> **YOUR GOAL**
In the entries below, the lines from the one with "apply Hsub. left." through the one with "Lemma ready_batch_spec ks" are to be copied exactly; both ends count.

> **GIVEN RECORDS**
(** Emitting a batch of distinct ids that are all still remaining. *)
Lemma emit_batch ready :
  ∀ ks st, topo_inv id_map deps0 ks st → NoDup ready → ready ⊆ remaining st →
  ∃ st', foldM (emit id_map) st ready = Return st' ∧ topo_inv id_map deps0 (ks ++ ready) st'.
Proof.
  induction ready as [|r ready IH]; intros ks st Hinv Hnd Hsub; simpl.
  - exists st. by rewrite app_nil_r.
  - apply NoDup_cons in Hnd as [Hr Hnd].
    destruct (emit_spec ks st r Hinv) as (st1 & -> & Hinv1 & Hrem1).
    { apply Hsub. left. }
    simpl. destruct (IH (ks ++ [r]) st1 Hinv1 Hnd) as (st' & Hrun & Hinv').
    { intros x Hx. rewrite Hrem1. apply list_elem_of_filter. split.
      - intros ->. done.
      - apply Hsub. by right. }
    exists st'. split; [done|]. by rewrite cons_middle, app_assoc.
Qed.

Lemma ready_batch_spec ks st :
  topo_inv id_map deps0 ks st →
  ready_batch set_iter st =
    Return (match ready_now set_iter st with
            | [] => set_iter (remaining st)
            | _ => ready_now set_iter st
            end).
Proof.
  intros Hinv. unfold ready_batch, ready_now. rewrite filterM_no_deps; [done|].
  apply Forall_forall. intros k Hk. rewrite set_iter_perm in Hk.
  destruct (topo_inv_deps ks st k Hinv Hk) as (s & _ & ->). eauto.
Qed.

Lemma ready_batch_facts ks st ready :
  topo_inv id_map deps0 ks st → remaining st ≠ [] →
  ready_batch set_iter st = Return ready →
  ready ≠ [] ∧ NoDup ready ∧ ready ⊆ remaining st.
Proof.
  intros Hinv Hne. rewrite (ready_batch_spec ks st Hinv). intros [= <-].
  assert (Hnd : NoDup (set_iter (remaining st))).
  { rewrite set_iter_perm. pose proof (topo_inv_NoDup _ _ Hinv) as H.
    by apply NoDup_app in H as (_ & _ & ?). }
  fold (ready_now set_iter st). destruct (ready_now set_iter st) as [|r rs] eqn:Hready.
  - split_and!; [|done|].
    + intros Hnil. apply Hne. apply Permutation_nil_r. by rewrite <- (set_iter_perm (remaining st)), Hnil.
    + intros x. by rewrite set_iter_perm.
  - rewrite <- Hready. split_and!.
    + by rewrite Hready.
    + by apply NoDup_filter.
    + intros x [_ Hx]%list_elem_of_filter. by rewrite set_iter_perm in Hx.
Qed.

(** The loop ends with everything emitted, and keeps any property of the
    emitted sequence that every batch keeps. *)
Lemma topo_loop_run (Q : list string → Prop) :
  (∀ ks st ready, topo_inv id_map deps0 ks st → Q ks → remaining st ≠ [] →
      ready_batch set_iter st = Return ready → Q (ks ++ ready)) →
  ∀ fuel ks st, topo_inv id_map deps0 ks st → Q ks → (length (remaining st) ≤ fuel)%nat →
  ∃ ks' st', topo_loop set_iter fuel id_map st = Return st' ∧
             topo_inv id_map deps0 ks' st' ∧ remaining st' = [] ∧ Q ks'.
Proof.
  intros HQ. induction fuel as [|fuel IH]; intros ks st Hinv Hks Hlen.
  - destruct (remaining st) as [|r rem] eqn:Hrem; [|simpl in Hlen; lia].
    exists ks, st. simpl. by rewrite Hrem.
  - simpl. destruct (remaining st) as [|r rem] eqn:Hrem; [by exists ks, st|].
    assert (Hne : remaining st ≠ []) by by rewrite Hrem.
    destruct (ready_batch set_iter st) as [ready| |] eqn:Hready;
      [|by rewrite (ready_batch_spec ks st Hinv) in Hready..].
    destruct (ready_batch_facts ks st ready Hinv Hne Hready) as (Hnn & Hnd & Hsub).
    simpl. destruct (emit_batch ready ks st Hinv Hnd Hsub) as (st1 & -> & Hinv1).
    simpl. apply (IH (ks ++ ready) st1 Hinv1); [by apply (HQ ks st)|].
    destruct Hinv as (_ & Hp & _), Hinv1 as (_ & Hp1 & _).
    assert (Hl : length ((ks ++ ready) ++ remaining st1) = length (ks ++ remaining st))
      by by rewrite Hp, Hp1.
    rewrite !length_app, Hrem in Hl. simpl in Hl, Hlen.
    destruct ready; [done|]. simpl in Hl. lia.
Qed.

(** The emitted ids are exactly the keys of [id_map], each once. *)
Lemma topo_inv_final ks st :
  topo_inv id_map deps0 ks st → remaining st = [] → ks ≡ₚ dict_keys id_map.
Proof. intros (_ & Hp & _) Hrem. by rewrite Hrem, app_nil_r in Hp. Qed.

(** When no remaining id is ready, none of them has a well-founded chain of
    dependencies below it: following unmet dependencies never stops. *)
Lemma stalled_not_Acc ks st x :
  topo_inv id_map deps0 ks st → ready_now set_iter st = [] →
  Acc (λ y x, waits_for deps0 x y) x → x ∉ remaining st.
Proof.
  intros Hinv Hstall. induction 1 as [x _ IH]. intros Hx.
  destruct (topo_inv_deps ks st x Hinv Hx) as (s & Hs & Hcur).
  destruct (decide (s ∖ list_to_set ks = ∅)) as [Hempty|Hleft].
  - assert (Hin : x ∈ ready_now set_iter st).
    { apply list_elem_of_filter. rewrite set_iter_perm. split; [|done].
      by rewrite Hcur, Hempty. }
    rewrite Hstall in Hin. by apply elem_of_nil in Hin.
  - apply set_choose_L in Hleft as [y Hy].
    apply elem_of_difference in Hy as [Hys Hyks].
    rewrite elem_of_list_to_set in Hyks.
    apply (IH y); [by exists s|].
    pose proof (deps0_keys x s y Hs Hys) as Hkey.
    apply (topo_inv_key ks st y Hinv) in Hkey as [?|?]; done.
Qed.

Lemma deps_first_batch ks st ready :
  topo_inv id_map deps0 ks st → deps_first deps0 ks → remaining st ≠ [] →
  ready_batch set_iter st = Return ready → deps_first deps0 (ks ++ ready).
Proof.
  intros Hinv Hfirst Hne Hready a b Ha Hwait Hacc.
  apply elem_of_app in Ha as [Ha|Ha]; [by apply precedes_app_l, Hfirst|].
  apply precedes_app_r; [|done].
  destruct (ready_batch_facts ks st ready Hinv Hne Hready) as (_ & _ & Hsub).
  destruct (topo_inv_deps ks st a Hinv (Hsub a Ha)) as (s & Hs & Hcur).
  destruct Hwait as (s' & Hs' & Hb). rewrite Hs in Hs'. injection Hs' as <-.
  rewrite (ready_batch_spec ks st Hinv) in Hready. injection Hready as Hready.
  destruct (ready_now set_iter st) as [|r rs] eqn:Hnow.
  - pose proof (deps0_keys a s b Hs Hb) as Hkey.
    apply (topo_inv_key ks st b Hinv) in Hkey as [?|Hrem]; [done|].
    by destruct (stalled_not_Acc ks st b Hinv Hnow Hacc).
  - rewrite <- Hready, <- Hnow in Ha. apply list_elem_of_filter in Ha as [Hnone _].
    rewrite Hcur in Hnone. injection Hnone as Hnone.
    destruct (decide (b ∈ ks)) as [|Hnot]; [done|].
    assert (b ∈ s ∖ list_to_set ks) as Hin; [|by rewrite Hnone in Hin; set_solver].
    apply elem_of_difference. by rewrite elem_of_list_to_set.
Qed.

(** The whole pass, from the initial state. *)
Lemma topo_loop_from_start fuel :
  (length (dict_keys id_map) ≤ fuel)%nat →
  ∃ ks st, topo_loop set_iter fuel id_map (mk_topo (dict_keys id_map) deps0 []) = Return st ∧
           Forall2 (λ k t, dict_get id_map k = Some t) ks (ordered st) ∧
           ks ≡ₚ dict_keys id_map ∧ deps_first deps0 ks.
Proof.
  intros Hfuel.
  destruct (topo_loop_run (deps_first deps0) deps_first_batch fuel []
              (mk_topo (dict_keys id_map) deps0 []) topo_inv_init)
    as (ks & st & Hrun & Hinv & Hrem & Hfirst); [|done|].
  { by intros a b ?%elem_of_nil. }
  exists ks, st. split_and!; [done| |by apply (topo_inv_final ks st)|done].
  by destruct Hinv.
Qed.
End topological_pass.

(** ** The order in which tasks are scheduled *)

Lemma topo_loop_fuel_mono set_iter id_map fuel :
  ∀ st st' n, topo_loop set_iter fuel id_map st = Return st' →
              topo_loop set_iter (fuel + n) id_map st = Return st'.
Proof.
  induction fuel as [|fuel IH]; intros st st' n; simpl.
  - destruct (remaining st) eqn:Hrem; [|done]. intros [= <-].
    destruct n; simpl; by rewrite Hrem.
  - destruct (remaining st); [done|]. intros Hrun. inv_bind Hrun.
    rewrite Hx. simpl. rewrite Hx0. simpl. auto.
Qed.

Section order.
Variable set_iter : list string → list string.
Hypothesis set_iter_perm : ∀ s, set_iter s ≡ₚ s.
Lemma html_escape_byte_safe (b c : ascii) :
  In c (list_ascii_of_string (html_escape_byte b)) -> markup_byte c = false.
Proof.
  intros H.
  pose proof html_escape_byte_all as A. rewrite forallb_forall in A.
  assert (Hb : In (nat_of_ascii b) (seq 0 256)).
  { apply in_seq. pose proof (nat_ascii_bounded b). lia. }
  specialize (A _ Hb). rewrite ascii_nat_embedding in A.
  rewrite forallb_forall in A. specialize (A c H). destruct (markup_byte c); [discriminate | reflexivity].
Qed.

Lemma string_of_los (s : string) : string_of_list_ascii (list_ascii_of_string s) = s.
Proof. induction s as [|c s IH]; simpl; [reflexivity | rewrite IH; reflexivity]. Qed.

Lemma sol_app (a b : list ascii) :
  string_of_list_ascii (a ++ b) = string_of_list_ascii a ++ string_of_list_ascii b.
Proof. induction a as [|c a IH]; simpl; [reflexivity | rewrite IH; reflexivity]. Qed.

Lemma no_dot_bytes (t : string) : contains t "." = false -> ~ In dot (list_ascii_of_string t).
Proof.
  induction t as [|c t IH]; intros H Hin; [contradiction|].
  rewrite contains_String in H. apply orb_false_iff in H as [H1 H2].
  destruct Hin as [E|Hin]; [|exact (IH H2 Hin)].
  subst c. change (String dot t) with ("." ++ t) in H1. rewrite prefix_app in H1. discriminate.
Qed.

(** The backward scan of [filepath.Ext], for any function with its
    equations. *)
Section Scan.
Variable go : list ascii -> string -> string.
Hypothesis go_nil : forall acc, go [] acc = "".
Hypothesis go_cons : forall c rs acc,
  go (c :: rs) acc = if eqb_ascii c dot then String c acc else go rs (String c acc).

Lemma scan_no_dot (l : list ascii) (acc : string) : ~ In dot l -> go l acc = "".
Proof.
  revert acc; induction l as [|c l IH]; intros acc H; [apply go_nil|].
  rewrite go_cons. unfold eqb_ascii. destruct (ascii_dec c dot) as [->|].
  - exfalso; apply H; left; reflexivity.
  - apply IH. intros Hin; apply H; right; exact Hin.
Qed.

Lemma scan_dot (l rest : list ascii) (acc : string) :
  ~ In dot l ->
  go (l ++ dot :: rest)%list acc = String dot (string_of_list_ascii (rev l) ++ acc).
Proof.
  revert acc; induction l as [|c l IH]; intros acc H.
  - simpl. rewrite go_cons. reflexivity.
  - simpl app. rewrite go_cons. unfold eqb_ascii. destruct (ascii_dec c dot) as [->|].
    + exfalso; apply H; left; reflexivity.
    + rewrite IH by (intros Hin; apply H; right; exact Hin).
      simpl rev. rewrite sol_app. simpl. rewrite app_assoc. reflexivity.
Qed.

End Scan.

Lemma ext_scan (p : string) :
  exists go : list ascii -> string -> string,
    (forall acc, go [] acc = "") /\
    (forall c rs acc,
       go (c :: rs) acc = if eqb_ascii c dot then String c acc else go rs (String c acc)) /\
    FilePath.ext p = go (rev (list_ascii_of_string (last (split_sep p) ""))) "".
Proof.
  eexists. split; [|split]; [| |reflexivity]; reflexivity.
Qed.

(** The last piece of [strings.Split] grows by a suffix without
    separators. *)
Lemma split_sep_app_noslash (p s : string) :
  contains s "/" = false ->
  exists pre lst, split_sep p = (pre ++ [lst])%list /\
                  split_sep (p ++ s) = (pre ++ [(lst ++ s)%string])%list.
Proof.
  intros Hs. induction p as [|c p IH].
  - exists [], "". split; [reflexivity|]. apply split_sep_single, Hs.
  - destruct IH as (pre & lst & E1 & E2).
    change (String c p ++ s) with (String c (p ++ s)).
    rewrite !split_sep_String, E1, E2.
    destruct (eqb_ascii c slash).
    + exists ("" :: pre), lst. split; reflexivity.
    + destruct pre as [|h pre].
      * exists [], (String c lst). split; reflexivity.
      * exists (String c h :: pre), lst. split; reflexivity.
Qed.

End ByteFacts.

Import ByteFacts.

(** generateDirectoryHTML: a file name, and a child link, as the template
    writes them contain no raw [<], [>], double or single quote: a name
    cannot close the [href] attribute or open markup. *)
Theorem html_escape_no_markup (s : string) :
  forallb (fun c => negb (markup_byte c)) (list_ascii_of_string (html_escape s)) = true /\
  forallb (fun c => negb (markup_byte c)) (list_ascii_of_string (url_attr s)) = true.
Proof.
  assert (G : forall t,
             forallb (fun c => negb (markup_byte c)) (list_ascii_of_string (html_escape t)) = true).
  { intros t. apply forallb_forall. intros c H. unfold html_escape, map_bytes in H.
    destruct (concat_bytes_In _ _ _ H) as (b & _ & Hb).
    rewrite (html_escape_byte_safe b c Hb). reflexivity. }
  split; [apply G | apply G].
Qed.

(** getMimeType: only the final extension of a name counts ("notes.txt.html"
    is text/html, "archive.tar.gz" is octet-stream); [filepath.Ext] of a
    name ending in "." followed by a suffix without dot or separator is that
    dotted suffix. *)
Theorem getMimeType_final_extension (p t : string) :
  contains t "/" = false -> contains t "." = false ->
  FilePath.ext (p ++ "." ++ t) = "." ++ t /\
  getMimeType (p ++ "." ++ t) = getMimeType ("." ++ t).
Proof.
  intros Hs Hd.
  assert (E : forall q, FilePath.ext (q ++ "." ++ t) = "." ++ t).
  { intros q.
    destruct (ext_scan (q ++ "." ++ t)) as (go & Hn & Hc & ->).
    assert (Hs' : contains ("." ++ t) "/" = false) by exact Hs.
    destruct (split_sep_app_noslash q _ Hs') as (pre & lst & _ & E2).
    rewrite E2, last_last, los_app, los_app. simpl list_ascii_of_string at 2.
    rewrite rev_app_distr.
    replace (rev (["."%char] ++ list_ascii_of_string t) ++ rev (list_ascii_of_string lst))%list
      with (rev (list_ascii_of_string t) ++ dot :: rev (list_ascii_of_string lst))%list
      by (rewrite rev_app_distr, <- List.app_assoc; reflexivity).
    rewrite (scan_dot go Hc).
    - rewrite rev_involutive, string_of_los, app_empty_r. reflexivity.
    - intros Hin. apply in_rev in Hin. exact (no_dot_bytes t Hd Hin). }
  split; [apply E|].
  pose proof (E "") as E0. change ("" ++ "." ++ t) with ("." ++ t) in E0.
  unfold getMimeType. rewrite E, E0. reflexivity.
Qed.

Lemma getMimeType_final_extension_witness :
  getMimeType ("notes.txt" ++ "." ++ "html") = getMimeType ("." ++ "html").
Proof.
  exact (proj2 (getMimeType_final_extension "notes.txt" "html" eq_refl eq_refl)).
Defined.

> **RESPONSE BOX**
    { apply Hsub. left. }
    simpl. destruct (IH (ks ++ [r]) st1 Hinv1 Hnd) as (st' & Hrun & Hinv').
    { intros x Hx. rewrite Hrem1. apply list_elem_of_filter. split.
      - intros ->. done.
      - apply Hsub. by right. }
    exists st'. split; [done|]. by rewrite cons_middle, app_assoc.
Qed.

Lemma ready_batch_spec ks st :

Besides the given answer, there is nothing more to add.